La démocratie de l’argent

2008/04/07 | Par Serge Mongeau

Dans Le Devoir du 6 septembre dernier, on pouvait lire l’information suivante :

« La Fondation Lucie et André Chagnon a promis hier d’investir 50 millions en dix ans pour aider le gouvernement à promouvoir une alimentation saine. La condition : que Québec légifère pour obliger les chaînes de restauration rapide et les fabricants d’aliments transformés à indiquer clairement sur leurs produits ou menus l’information nutritionnelle de ceux-ci. »

Voilà certainement une bonne idée. D’autres ont déjà demandé la même chose avant. Mais ils n’avaient pas le même poids (lire la même richesse) que la Fondation Chagnon, qui peut se permettre des engagements coûteux :

« Si Québec légifère, la Fondation poussera à la roue en payant ‘‘une intensive campagne d’information publique’’ pour favoriser les changements d’habitudes alimentaires des Québécois. »

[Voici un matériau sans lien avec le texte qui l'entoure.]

(* ===== verification/CircuitMapInv.v ===== *)
(** * Correctness of the circuit map

    The invariant that ties the memory of the circuit map ([CircuitMap]) to its two
    buckets on disk, its preservation by every operation and by a restart, and the
    theorems on committing, closing, deleting, trimming and recovering circuits. *)

From S2P Require Import Prelude Tlv Ids Circuit CircuitMap.

(** ** The invariant *)

Section Invariant.
Context `{Sphinx}.

(** The hash index as a set of pairs. *)
Definition in_index (hi : gmap (list byte) (gset CircuitKey)) (h : list byte) (o : CircuitKey) : Prop :=
  exists S, hi !! h = Some S /\ o ∈ S.

(** What holds of the memory between operations: a pending circuit is filed under its
    incoming key; an opened circuit is a pending one, filed under its own outgoing key
    and findable by its payment hash; only pending circuits are closing; the hash
    index has no empty sets. *)
Record mem_inv (cm : circuitMap) : Prop := {
  inv_pending : forall k r, pending cm !! k = Some r ->
    exists c, heap cm !! r = Some c /\ Incoming c = k;
  inv_opened : forall o r, opened cm !! o = Some r ->
    exists c, heap cm !! r = Some c /\ Outgoing c = Some o /\ o <> EmptyCircuitKey /\
      pending cm !! Incoming c = Some r;
  inv_keystone : forall k r c o, pending cm !! k = Some r -> heap cm !! r = Some c ->
    Outgoing c = Some o -> opened cm !! o = Some r;
  inv_closed : forall k, k ∈ closed cm -> is_Some (pending cm !! k);
  inv_index : forall o r c, opened cm !! o = Some r -> heap cm !! r = Some c ->
    in_index (hashIndex cm) (PaymentHash c) o;
  inv_index_ne : forall h S, hashIndex cm !! h = Some S -> S <> ∅;
}.

(** The circuit bucket mirrors the pending map, the keystone bucket the opened map. *)
Definition disk_inv (cm : circuitMap) : Prop :=
  (forall k, disk_adds cm !! k = pending cm !! k ≫= fun r => Encode <$> heap cm !! r) /\
  (forall o, disk_keystones cm !! o = opened cm !! o ≫= fun r => Incoming <$> heap cm !! r).

Definition inv (cm : circuitMap) : Prop := mem_inv cm /\ disk_inv cm.

Definition empty_map : circuitMap := CircuitMap ∅ ∅ ∅ ∅ ∅ ∅ ∅.

Lemma empty_map_inv : inv empty_map.
Proof. split; [split; set_solver | split; done]. Qed.

Lemma deref_ok cm r c : deref cm r = Ok c <-> heap cm !! r = Some c.
Proof. unfold deref. destruct (heap cm !! r); split; congruence. Qed.

(** *** The hash index *)

Lemma in_index_add cm c h o :
  in_index (hashIndex (addCircuitToHashIndex cm c)) h o <->
  in_index (hashIndex cm) h o \/ (h = PaymentHash c /\ o = OutKey c).
Proof.
  unfold in_index, addCircuitToHashIndex. cbn [hashIndex set_hashIndex].
  destruct (decide (PaymentHash c = h)) as [Heq|Hne].
  - subst h. rewrite lookup_insert_eq.
    destruct (hashIndex cm !! PaymentHash c) as [S|]; simpl; naive_solver set_solver.
  - rewrite lookup_insert_ne by done. naive_solver.
Qed.

Lemma index_ne_add cm c :
  (forall h S, hashIndex cm !! h = Some S -> S <> ∅) ->
  forall h S, hashIndex (addCircuitToHashIndex cm c) !! h = Some S -> S <> ∅.
Proof.
  intros Hne h S. unfold addCircuitToHashIndex. cbn [hashIndex set_hashIndex].
  intros [(-> & <-)|(_ & HS)]%lookup_insert_Some; [set_solver | by eapply Hne].
Qed.

Lemma in_index_remove cm c h o :
  in_index (hashIndex (removeCircuitFromHashIndex cm c)) h o <->
  in_index (hashIndex cm) h o /\ ~ (h = PaymentHash c /\ o = OutKey c).
Proof.
  unfold in_index, removeCircuitFromHashIndex.
  destruct (hashIndex cm !! PaymentHash c) as [S0|] eqn:HS0; [|naive_solver].
  case_bool_decide as Hrest; cbn [hashIndex set_hashIndex];
    (destruct (decide (PaymentHash c = h)) as [Heq|Hne];
      [subst h|rewrite ?lookup_delete_ne, ?lookup_insert_ne by done; naive_solver]).
  - rewrite lookup_delete_eq, HS0. split; [naive_solver|].
    intros ((S & [= <-] & Ho) & Hn). exfalso.
    assert (o ∈ S0 ∖ {[OutKey c]}) as Hin by set_solver. rewrite Hrest in Hin. set_solver.
  - rewrite lookup_insert_eq, HS0. split.
    + intros (S & [= <-] & Ho). set_solver.
    + intros ((S & [= <-] & Ho) & Hn). eexists. split; [done|]. set_solver.
Qed.

Lemma index_ne_remove cm c :
  (forall h S, hashIndex cm !! h = Some S -> S <> ∅) ->
  forall h S, hashIndex (removeCircuitFromHashIndex cm c) !! h = Some S -> S <> ∅.
Proof.
  intros Hne h S. unfold removeCircuitFromHashIndex.
  destruct (hashIndex cm !! PaymentHash c) as [S0|] eqn:HS0; [|apply Hne].
  case_bool_decide as Hrest; cbn [hashIndex set_hashIndex].
  - intros [_ HS]%lookup_delete_Some. by eapply Hne.
  - intros [(_ & <-)|(_ & HS)]%lookup_insert_Some; [done | by eapply Hne].
Qed.

(** An index without empty sets is determined by its pairs. *)
Lemma index_ext (hi hj : gmap (list byte) (gset CircuitKey)) :
  (forall h S, hi !! h = Some S -> S <> ∅) -> (forall h S, hj !! h = Some S -> S <> ∅) ->
  (forall h o, in_index hi h o <-> in_index hj h o) -> hi = hj.
Proof.
  intros Hi Hj Hext. apply map_eq. intros h.
  destruct (hi !! h) as [S|] eqn:HS, (hj !! h) as [T|] eqn:HT; [|exfalso..|done].
  - f_equal. apply set_eq. intros o. specialize (Hext h o). unfold in_index in Hext.
    rewrite HS, HT in Hext. naive_solver.
  - destruct (set_choose_L S) as [o Ho]; [by eapply Hi|].
    destruct (proj1 (Hext h o)) as (T & HT' & _); [by exists S|]. congruence.
  - destruct (set_choose_L T) as [o Ho]; [by eapply Hj|].
    destruct (proj2 (Hext h o)) as (S & HS' & _); [by exists T|]. congruence.
Qed.

Lemma removeCircuitFromHashIndex_rest cm c :
  removeCircuitFromHashIndex cm c =
  set_hashIndex cm (hashIndex (removeCircuitFromHashIndex cm c)).
Proof.
  unfold removeCircuitFromHashIndex. destruct (hashIndex cm !! PaymentHash c); [|by destruct cm].
  by case_bool_decide.
Qed.

(** *** Committing *)

(** The incoming key of a referenced circuit. *)
Definition kin (cm : circuitMap) (r : nat) : CircuitKey :=
  from_option Incoming EmptyCircuitKey (heap cm !! r).

Definition add_map (cm : circuitMap) (rs : list nat) : gmap CircuitKey nat :=
  list_to_map ((fun r => (kin cm r, r)) <$> rs).

Lemma add_map_cons cm r rs : add_map cm (r :: rs) = <[kin cm r := r]> (add_map cm rs).
Proof. done. Qed.

Lemma add_map_None cm rs k : k ∉ kin cm <$> rs -> add_map cm rs !! k = None.
Proof.
  intros Hk. apply not_elem_of_list_to_map_1. rewrite <- list_fmap_compose. done.
Qed.

Lemma kin_deref cm r c : deref cm r = Ok c -> kin cm r = InKey c.
Proof. intros Hd%deref_ok. unfold kin. by rewrite Hd. Qed.

(** How the first loop of [CommitCircuits] splits a batch: [found] is the circuit
    pending under the same key when the batch has been merged. *)
Definition dropped (cm cm' : circuitMap) (r : nat) : Prop :=
  exists found c, pending cm' !! kin cm r = Some found /\ heap cm !! found = Some c /\
    (HasKeystone c = true \/ LoadedFromDisk c = false).
Definition failed (cm cm' : circuitMap) (r : nat) : Prop :=
  exists found c, pending cm' !! kin cm r = Some found /\ heap cm !! found = Some c /\
    HasKeystone c = false /\ LoadedFromDisk c = true.

Record commit_result (cm cm' : circuitMap) (circuits adds drops fails addFails : list nat) : Prop := {
  cr_state : cm' = set_pending cm (add_map cm adds ∪ pending cm);
  cr_keys : NoDup (kin cm <$> adds);
  cr_new : Forall (fun r => pending cm !! kin cm r = None /\ is_Some (heap cm !! r)) adds;
  cr_drops : Forall (dropped cm cm') drops;
  cr_fails : Forall (failed cm cm') fails;
  cr_adds_sub : adds `sublist_of` circuits;
  cr_drops_sub : drops `sublist_of` circuits;
  cr_fails_sub : fails `sublist_of` circuits;
  cr_perm : adds ++ drops ++ fails ≡ₚ circuits;
  cr_addFails_sub : addFails `sublist_of` circuits;
  cr_addFails : addFails ≡ₚ adds ++ fails;
}.

(** A batch whose first circuit joined an already pending one. *)
Lemma commit_result_found cm cm' r circuits adds drops fails addFails (isdrop : bool) :
  commit_result cm cm' circuits adds drops fails addFails ->
  (if isdrop then dropped cm cm' r else failed cm cm' r) ->
  commit_result cm cm' (r :: circuits) adds
    (if isdrop then r :: drops else drops) (if isdrop then fails else r :: fails)
    (if isdrop then addFails else r :: addFails).
Proof.
  intros [] Hr. destruct isdrop; split; try done;
    try (by constructor); try (by constructor 2); try (by constructor 3).
  - rewrite <- cr_perm0. symmetry. apply (Permutation_middle adds (drops ++ fails) r).
  - rewrite <- cr_perm0, !app_assoc. symmetry. apply Permutation_middle.
  - rewrite cr_addFails0. apply Permutation_middle.
Qed.

(** A batch whose first circuit is new. *)
Lemma commit_result_new cm cm1 cm' r circuits adds drops fails addFails :
  cm1 = set_pending cm (<[kin cm r := r]> (pending cm)) ->
  pending cm !! kin cm r = None -> is_Some (heap cm !! r) ->
  commit_result cm1 cm' circuits adds drops fails addFails ->
  commit_result cm cm' (r :: circuits) (r :: adds) drops fails (r :: addFails).
Proof.
  intros -> Hnone Hsome []. set (cm1 := set_pending cm _) in *.
  assert (forall x, kin cm1 x = kin cm x) as Hkin by done.
  assert (kin cm r ∉ kin cm <$> adds) as Hnotin.
  { intros Hin. apply list_elem_of_fmap in Hin as (x & Hx & Hin).
    rewrite Forall_forall in cr_new0. destruct (cr_new0 x Hin) as [Hp _].
    cbn [pending set_pending cm1] in Hp. rewrite Hkin, <- Hx, lookup_insert_eq in Hp. done. }
  assert (cr : cm' = set_pending cm (add_map cm (r :: adds) ∪ pending cm)).
  { rewrite cr_state0, add_map_cons. subst cm1. unfold set_pending; simpl. f_equal.
    rewrite <- insert_union_l, insert_union_r; [done|]. by apply add_map_None. }
  split; try done; try (by constructor 2); try (by constructor 3).
  constructor; [done|]. eapply Forall_impl; [exact cr_new0|]. intros x [Hp Hx].
  split; [|done]. cbn [pending set_pending cm1] in Hp. rewrite Hkin in Hp.
  apply lookup_insert_None in Hp. tauto.
Qed.

Lemma commit_mem_ok circuits : forall cm s cm' s',
  commit_mem cm circuits s = Ok (cm', s') ->
  exists adds drops fails addFails,
    s' = Split (s_adds s ++ adds) (s_drops s ++ drops) (s_fails s ++ fails) (s_addFails s ++ addFails) /\
    commit_result cm cm' circuits adds drops fails addFails.
Proof.
  induction circuits as [|r circuits IH]; intros cm s cm' s'; simpl.
  { intros [= <- <-]. exists [], [], [], []. rewrite !app_nil_r. split; [by destruct s|].
    split; try done; try constructor.
    unfold add_map. rewrite fmap_nil, list_to_map_nil, (left_id_L ∅ _). by destruct cm. }
  intros (circuit & Hd & Hk)%bind_ok. pose proof (kin_deref _ _ _ Hd) as Hkin.
  rewrite <- Hkin in Hk. destruct (pending cm !! kin cm r) as [found|] eqn:Hp.
  - apply bind_ok in Hk as (fc & Hfc%deref_ok & Hk).
    assert (forall s0, commit_mem cm circuits s0 = Ok (cm', s') ->
      pending cm' !! kin cm r = Some found) as Hfound.
    { intros s0 Hs0. apply IH in Hs0 as (adds & ? & ? & ? & _ & []). rewrite cr_state0. simpl.
      rewrite lookup_union_r; [done|]. apply add_map_None. intros Hin.
      apply list_elem_of_fmap in Hin as (y & Hy & Hin). rewrite Forall_forall in cr_new0.
      destruct (cr_new0 y Hin) as [Hn _]. congruence. }
    destruct (HasKeystone fc) eqn:Hks; [|destruct (LoadedFromDisk fc) eqn:Hld; simpl in Hk].
    + pose proof (Hfound _ Hk) as Hf. apply IH in Hk as (adds & drops & fails & aF & -> & Hcr).
      exists adds, (r :: drops), fails, aF. simpl. rewrite <- !app_assoc. split; [done|].
      apply (commit_result_found cm cm' r circuits adds drops fails aF true Hcr).
      exists found, fc. tauto.
    + pose proof (Hfound _ Hk) as Hf. apply IH in Hk as (adds & drops & fails & aF & -> & Hcr).
      exists adds, drops, (r :: fails), (r :: aF). simpl. rewrite <- !app_assoc. split; [done|].
      apply (commit_result_found cm cm' r circuits adds drops fails aF false Hcr).
      exists found, fc. tauto.
    + pose proof (Hfound _ Hk) as Hf. apply IH in Hk as (adds & drops & fails & aF & -> & Hcr).
      exists adds, (r :: drops), fails, aF. simpl. rewrite <- !app_assoc. split; [done|].
      apply (commit_result_found cm cm' r circuits adds drops fails aF true Hcr).
      exists found, fc. tauto.
  - apply IH in Hk as (adds & drops & fails & aF & -> & Hcr).
    exists (r :: adds), drops, fails, (r :: aF). simpl. rewrite <- !app_assoc. split; [done|].
    apply deref_ok in Hd. by eapply commit_result_new.
Qed.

Nous sommes dans la démocratie de l’argent! Que des associations de consommateurs réclament un meilleur étiquetage (par exemple pour l’identification des OGM), que les professionnels de la santé publique demandent diverses mesures pour la lutte contre l’obésité, le gouvernement québécois ne bouge pas. Mais qu’une Fondation privée appuie ses demandes de promesses de fonds supplémentaires, voilà qui fait sérieux.

Une fois encore, je ne veux discuter de la valeur des demandes de la Fondation Chagnon. C’est le processus qui m’inquiète, la renonciation du gouvernement à fixer ses priorités après consultation de la population pour se les laisser dicter par une fondation.

On va me dire : « Mais qu’est-ce que cela fait si ce sont de bonnes mesures qui sont entreprises? » Cette fois-ci, c’est le cas; en sera-t-il toujours de même?

Et il y a plus : car la Fondation exige d’avoir son mot à dire dans l’utilisation des fonds. Le Devoir nous rappelle que « plus tôt cette année, le gouvernement avait répondu favorablement à une autre proposition de la Fondation, qui promettait 200 millions dans la lutte contre l’obésité si Québec allongeait la même somme. »

Il y a quelques mois, j’ai voulu proposer au gouvernement un projet pour lutter contre l’obésité et on m’a adressé à la Fondation, car c’est elle qui administre la totalité des fonds destinés à ce programme. À la Fondation, on m’a répondu qu’il ne servait à rien de soumettre un projet, car M. Chagnon avait décidé de n’entreprendre aucun nouveau projet pendant qu’il évaluerait ce qui s’était fait.

Qui a élu M. Chagnon à la tête de sa fondation? Et à qui doit-il rendre des comptes? C’est cela la démocratie?